Saved data entries:
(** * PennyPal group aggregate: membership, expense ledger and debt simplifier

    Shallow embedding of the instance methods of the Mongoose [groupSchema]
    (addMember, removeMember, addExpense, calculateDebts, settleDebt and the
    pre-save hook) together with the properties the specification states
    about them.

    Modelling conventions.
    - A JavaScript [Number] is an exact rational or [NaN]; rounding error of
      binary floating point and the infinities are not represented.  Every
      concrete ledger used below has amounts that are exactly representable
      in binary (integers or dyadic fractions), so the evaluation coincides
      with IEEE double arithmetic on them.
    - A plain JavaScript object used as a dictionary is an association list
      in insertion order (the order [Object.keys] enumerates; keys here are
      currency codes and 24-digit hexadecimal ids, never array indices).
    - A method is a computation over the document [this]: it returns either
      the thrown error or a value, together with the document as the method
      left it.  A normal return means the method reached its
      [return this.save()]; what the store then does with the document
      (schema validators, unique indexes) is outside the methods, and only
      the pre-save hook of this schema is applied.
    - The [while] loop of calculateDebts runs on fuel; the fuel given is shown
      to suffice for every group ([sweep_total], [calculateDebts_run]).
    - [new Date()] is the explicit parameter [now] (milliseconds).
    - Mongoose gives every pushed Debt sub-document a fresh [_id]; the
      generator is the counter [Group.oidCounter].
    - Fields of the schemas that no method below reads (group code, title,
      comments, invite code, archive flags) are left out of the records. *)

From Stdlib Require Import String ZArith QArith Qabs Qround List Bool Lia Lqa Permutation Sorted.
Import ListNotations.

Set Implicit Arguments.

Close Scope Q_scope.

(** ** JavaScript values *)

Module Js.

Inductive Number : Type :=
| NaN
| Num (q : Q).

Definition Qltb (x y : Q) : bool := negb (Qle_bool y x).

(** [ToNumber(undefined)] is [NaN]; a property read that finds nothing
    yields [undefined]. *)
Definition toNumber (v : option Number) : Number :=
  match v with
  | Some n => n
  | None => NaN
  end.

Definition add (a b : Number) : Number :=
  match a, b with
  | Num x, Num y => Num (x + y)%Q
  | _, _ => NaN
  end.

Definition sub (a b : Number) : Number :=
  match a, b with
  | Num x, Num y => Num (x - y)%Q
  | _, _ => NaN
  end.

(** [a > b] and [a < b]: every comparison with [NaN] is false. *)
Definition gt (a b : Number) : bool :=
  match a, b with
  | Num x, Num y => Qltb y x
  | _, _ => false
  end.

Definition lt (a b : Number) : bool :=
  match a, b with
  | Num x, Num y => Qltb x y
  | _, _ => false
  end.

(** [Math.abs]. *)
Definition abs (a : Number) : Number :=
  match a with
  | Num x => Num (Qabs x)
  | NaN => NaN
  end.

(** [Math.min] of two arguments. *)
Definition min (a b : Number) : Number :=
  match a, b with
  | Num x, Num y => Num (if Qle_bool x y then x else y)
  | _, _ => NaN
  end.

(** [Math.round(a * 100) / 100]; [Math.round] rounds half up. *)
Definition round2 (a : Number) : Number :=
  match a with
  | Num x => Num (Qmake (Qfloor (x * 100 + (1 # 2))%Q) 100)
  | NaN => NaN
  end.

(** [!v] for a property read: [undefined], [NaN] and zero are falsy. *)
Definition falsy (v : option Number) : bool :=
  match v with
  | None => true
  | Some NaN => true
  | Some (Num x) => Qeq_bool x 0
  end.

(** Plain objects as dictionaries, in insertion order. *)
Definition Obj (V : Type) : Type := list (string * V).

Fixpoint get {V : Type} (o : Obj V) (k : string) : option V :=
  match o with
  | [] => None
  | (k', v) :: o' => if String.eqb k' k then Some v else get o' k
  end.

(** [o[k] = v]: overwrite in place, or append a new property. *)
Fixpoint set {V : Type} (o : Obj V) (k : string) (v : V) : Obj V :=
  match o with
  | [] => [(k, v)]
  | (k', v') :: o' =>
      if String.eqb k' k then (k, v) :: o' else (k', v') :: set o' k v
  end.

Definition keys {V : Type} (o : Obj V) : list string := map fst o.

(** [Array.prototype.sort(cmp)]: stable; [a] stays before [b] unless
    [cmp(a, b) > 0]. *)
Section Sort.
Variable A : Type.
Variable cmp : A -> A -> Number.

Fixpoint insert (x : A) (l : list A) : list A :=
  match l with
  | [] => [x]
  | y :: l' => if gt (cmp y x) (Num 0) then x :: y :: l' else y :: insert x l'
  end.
* * *
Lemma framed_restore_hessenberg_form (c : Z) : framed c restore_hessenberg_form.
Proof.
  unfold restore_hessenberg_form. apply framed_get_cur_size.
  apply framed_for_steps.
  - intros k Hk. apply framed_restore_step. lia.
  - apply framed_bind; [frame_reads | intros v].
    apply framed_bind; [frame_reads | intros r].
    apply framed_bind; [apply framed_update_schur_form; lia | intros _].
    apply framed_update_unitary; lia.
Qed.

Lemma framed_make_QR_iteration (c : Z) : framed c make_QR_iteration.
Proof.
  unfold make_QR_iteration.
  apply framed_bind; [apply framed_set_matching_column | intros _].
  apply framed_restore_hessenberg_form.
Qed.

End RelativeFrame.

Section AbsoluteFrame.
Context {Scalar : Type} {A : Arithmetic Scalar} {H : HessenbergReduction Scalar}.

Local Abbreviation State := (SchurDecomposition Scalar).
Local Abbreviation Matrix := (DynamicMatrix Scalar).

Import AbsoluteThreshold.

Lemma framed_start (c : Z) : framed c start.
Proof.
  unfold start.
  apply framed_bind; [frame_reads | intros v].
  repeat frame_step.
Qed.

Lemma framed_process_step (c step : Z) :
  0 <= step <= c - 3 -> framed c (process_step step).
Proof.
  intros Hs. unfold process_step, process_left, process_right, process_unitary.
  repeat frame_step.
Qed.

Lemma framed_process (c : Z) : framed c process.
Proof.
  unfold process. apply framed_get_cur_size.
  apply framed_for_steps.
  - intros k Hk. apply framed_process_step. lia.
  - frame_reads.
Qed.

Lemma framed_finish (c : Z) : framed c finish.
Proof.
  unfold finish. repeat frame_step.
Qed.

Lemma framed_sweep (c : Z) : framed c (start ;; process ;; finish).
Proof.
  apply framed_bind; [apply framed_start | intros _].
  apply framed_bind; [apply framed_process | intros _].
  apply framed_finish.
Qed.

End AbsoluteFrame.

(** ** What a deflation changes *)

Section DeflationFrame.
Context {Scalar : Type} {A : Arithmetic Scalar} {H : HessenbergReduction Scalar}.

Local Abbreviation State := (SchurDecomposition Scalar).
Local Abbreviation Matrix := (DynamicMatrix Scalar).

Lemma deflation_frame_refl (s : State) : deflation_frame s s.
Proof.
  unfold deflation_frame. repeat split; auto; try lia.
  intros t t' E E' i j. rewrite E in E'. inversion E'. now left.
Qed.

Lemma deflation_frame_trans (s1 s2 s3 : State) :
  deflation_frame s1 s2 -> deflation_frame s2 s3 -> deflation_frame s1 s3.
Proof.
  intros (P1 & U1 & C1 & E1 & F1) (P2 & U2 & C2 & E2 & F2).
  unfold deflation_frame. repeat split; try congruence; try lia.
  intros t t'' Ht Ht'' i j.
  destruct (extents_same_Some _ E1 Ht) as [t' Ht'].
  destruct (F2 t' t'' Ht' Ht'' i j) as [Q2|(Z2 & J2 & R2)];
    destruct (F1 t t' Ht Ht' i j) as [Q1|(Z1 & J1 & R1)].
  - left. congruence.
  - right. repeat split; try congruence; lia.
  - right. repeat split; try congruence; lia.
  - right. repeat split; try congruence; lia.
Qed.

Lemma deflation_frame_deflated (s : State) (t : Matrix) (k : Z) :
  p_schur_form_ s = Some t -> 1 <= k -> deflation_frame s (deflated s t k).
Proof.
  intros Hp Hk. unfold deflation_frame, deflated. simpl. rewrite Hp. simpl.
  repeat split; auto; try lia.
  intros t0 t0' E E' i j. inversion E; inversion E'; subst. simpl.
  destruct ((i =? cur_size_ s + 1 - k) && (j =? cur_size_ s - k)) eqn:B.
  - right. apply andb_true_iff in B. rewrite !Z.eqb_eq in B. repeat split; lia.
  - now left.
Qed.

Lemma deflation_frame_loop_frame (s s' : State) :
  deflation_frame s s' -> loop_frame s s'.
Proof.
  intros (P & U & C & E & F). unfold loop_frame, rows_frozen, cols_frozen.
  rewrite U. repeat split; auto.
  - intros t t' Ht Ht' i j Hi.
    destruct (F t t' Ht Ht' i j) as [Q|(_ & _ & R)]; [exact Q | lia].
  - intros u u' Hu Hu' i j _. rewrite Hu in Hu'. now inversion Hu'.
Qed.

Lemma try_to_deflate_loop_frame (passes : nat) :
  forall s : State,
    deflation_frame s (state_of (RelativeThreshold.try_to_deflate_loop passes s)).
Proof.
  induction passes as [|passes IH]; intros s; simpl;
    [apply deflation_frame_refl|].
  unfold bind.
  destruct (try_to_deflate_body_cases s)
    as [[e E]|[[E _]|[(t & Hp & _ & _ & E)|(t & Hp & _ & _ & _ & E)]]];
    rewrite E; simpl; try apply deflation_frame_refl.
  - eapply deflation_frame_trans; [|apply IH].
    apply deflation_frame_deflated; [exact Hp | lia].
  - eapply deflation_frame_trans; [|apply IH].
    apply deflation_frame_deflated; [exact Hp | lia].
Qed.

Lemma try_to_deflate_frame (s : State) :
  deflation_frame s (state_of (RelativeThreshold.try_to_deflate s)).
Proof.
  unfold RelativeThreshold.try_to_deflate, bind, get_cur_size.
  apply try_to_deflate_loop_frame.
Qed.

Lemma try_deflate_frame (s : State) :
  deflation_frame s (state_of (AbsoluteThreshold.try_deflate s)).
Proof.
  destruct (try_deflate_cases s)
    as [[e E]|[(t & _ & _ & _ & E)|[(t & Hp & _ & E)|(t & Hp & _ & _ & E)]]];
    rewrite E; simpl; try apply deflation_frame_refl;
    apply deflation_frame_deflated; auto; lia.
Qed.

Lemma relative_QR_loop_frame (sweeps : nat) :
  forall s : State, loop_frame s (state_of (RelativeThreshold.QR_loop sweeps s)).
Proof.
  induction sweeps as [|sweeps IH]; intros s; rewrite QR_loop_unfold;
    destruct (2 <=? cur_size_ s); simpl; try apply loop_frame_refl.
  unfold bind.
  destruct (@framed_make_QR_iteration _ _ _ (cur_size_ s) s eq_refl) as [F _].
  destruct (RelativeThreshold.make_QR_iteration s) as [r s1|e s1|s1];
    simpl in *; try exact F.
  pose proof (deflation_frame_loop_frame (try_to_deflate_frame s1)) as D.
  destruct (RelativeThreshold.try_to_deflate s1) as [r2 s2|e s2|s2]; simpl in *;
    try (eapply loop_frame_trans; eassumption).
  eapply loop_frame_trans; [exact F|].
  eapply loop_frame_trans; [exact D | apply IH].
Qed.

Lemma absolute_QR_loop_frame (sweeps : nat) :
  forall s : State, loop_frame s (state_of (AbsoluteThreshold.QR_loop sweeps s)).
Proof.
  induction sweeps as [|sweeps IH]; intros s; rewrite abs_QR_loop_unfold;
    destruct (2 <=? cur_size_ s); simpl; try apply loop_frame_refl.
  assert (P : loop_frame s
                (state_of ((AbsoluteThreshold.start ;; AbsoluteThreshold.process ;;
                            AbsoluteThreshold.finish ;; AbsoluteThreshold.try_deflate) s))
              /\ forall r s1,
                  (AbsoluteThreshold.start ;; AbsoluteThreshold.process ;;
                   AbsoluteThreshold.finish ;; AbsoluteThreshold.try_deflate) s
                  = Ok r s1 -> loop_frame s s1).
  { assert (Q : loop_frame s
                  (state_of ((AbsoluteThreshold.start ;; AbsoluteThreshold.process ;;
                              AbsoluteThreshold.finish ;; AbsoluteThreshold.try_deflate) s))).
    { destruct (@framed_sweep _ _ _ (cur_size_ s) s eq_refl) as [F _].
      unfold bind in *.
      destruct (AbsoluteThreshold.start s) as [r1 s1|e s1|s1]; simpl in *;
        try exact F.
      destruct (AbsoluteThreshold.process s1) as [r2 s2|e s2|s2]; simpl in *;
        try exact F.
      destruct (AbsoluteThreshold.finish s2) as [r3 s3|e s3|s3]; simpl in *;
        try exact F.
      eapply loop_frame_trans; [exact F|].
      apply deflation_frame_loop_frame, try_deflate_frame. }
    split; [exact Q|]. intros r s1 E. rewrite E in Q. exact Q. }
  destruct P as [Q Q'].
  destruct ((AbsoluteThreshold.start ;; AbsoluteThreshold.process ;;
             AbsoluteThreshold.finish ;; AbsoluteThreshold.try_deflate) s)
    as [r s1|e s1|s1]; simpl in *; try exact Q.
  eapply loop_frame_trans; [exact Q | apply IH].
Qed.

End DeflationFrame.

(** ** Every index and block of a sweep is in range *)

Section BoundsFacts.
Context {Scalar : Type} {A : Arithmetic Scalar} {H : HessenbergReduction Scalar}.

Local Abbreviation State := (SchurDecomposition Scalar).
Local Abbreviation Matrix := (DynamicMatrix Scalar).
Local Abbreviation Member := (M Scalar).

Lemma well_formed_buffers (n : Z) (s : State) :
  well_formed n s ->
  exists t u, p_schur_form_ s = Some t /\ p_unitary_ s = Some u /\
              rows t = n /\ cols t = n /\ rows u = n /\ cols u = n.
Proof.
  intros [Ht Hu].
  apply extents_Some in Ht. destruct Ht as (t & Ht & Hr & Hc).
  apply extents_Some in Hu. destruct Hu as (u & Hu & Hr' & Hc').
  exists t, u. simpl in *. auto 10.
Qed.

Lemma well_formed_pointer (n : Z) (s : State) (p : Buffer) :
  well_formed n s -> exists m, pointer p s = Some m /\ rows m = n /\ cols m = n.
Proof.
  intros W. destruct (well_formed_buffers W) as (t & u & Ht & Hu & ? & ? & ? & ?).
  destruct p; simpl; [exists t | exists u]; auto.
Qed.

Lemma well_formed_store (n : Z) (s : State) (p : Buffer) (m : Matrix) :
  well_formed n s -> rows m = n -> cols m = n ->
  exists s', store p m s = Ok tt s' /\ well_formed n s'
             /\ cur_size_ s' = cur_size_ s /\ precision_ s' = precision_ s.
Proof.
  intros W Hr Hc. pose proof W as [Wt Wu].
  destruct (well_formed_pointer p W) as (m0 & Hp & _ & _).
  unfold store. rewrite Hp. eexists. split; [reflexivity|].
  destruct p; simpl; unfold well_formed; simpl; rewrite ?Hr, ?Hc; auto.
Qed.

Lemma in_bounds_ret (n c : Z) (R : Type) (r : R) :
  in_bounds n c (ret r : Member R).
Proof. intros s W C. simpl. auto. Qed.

EXERCISE AIM
All lines above from the one holding "(** * PennyPal" to the one holding "comments, invite code, archive", inclusive, are to be copied exactly; no other line is wanted.

RESPONSE BOX
(** * PennyPal group aggregate: membership, expense ledger and debt simplifier

    Shallow embedding of the instance methods of the Mongoose [groupSchema]
    (addMember, removeMember, addExpense, calculateDebts, settleDebt and the
    pre-save hook) together with the properties the specification states
    about them.

    Modelling conventions.
    - A JavaScript [Number] is an exact rational or [NaN]; rounding error of
      binary floating point and the infinities are not represented.  Every
      concrete ledger used below has amounts that are exactly representable
      in binary (integers or dyadic fractions), so the evaluation coincides
      with IEEE double arithmetic on them.
    - A plain JavaScript object used as a dictionary is an association list
      in insertion order (the order [Object.keys] enumerates; keys here are
      currency codes and 24-digit hexadecimal ids, never array indices).
    - A method is a computation over the document [this]: it returns either
      the thrown error or a value, together with the document as the method
      left it.  A normal return means the method reached its
      [return this.save()]; what the store then does with the document
      (schema validators, unique indexes) is outside the methods, and only
      the pre-save hook of this schema is applied.
    - The [while] loop of calculateDebts runs on fuel; the fuel given is shown
      to suffice for every group ([sweep_total], [calculateDebts_run]).
    - [new Date()] is the explicit parameter [now] (milliseconds).
    - Mongoose gives every pushed Debt sub-document a fresh [_id]; the
      generator is the counter [Group.oidCounter].
    - Fields of the schemas that no method below reads (group code, title,
      comments, invite code, archive flags) are left out of the records. *)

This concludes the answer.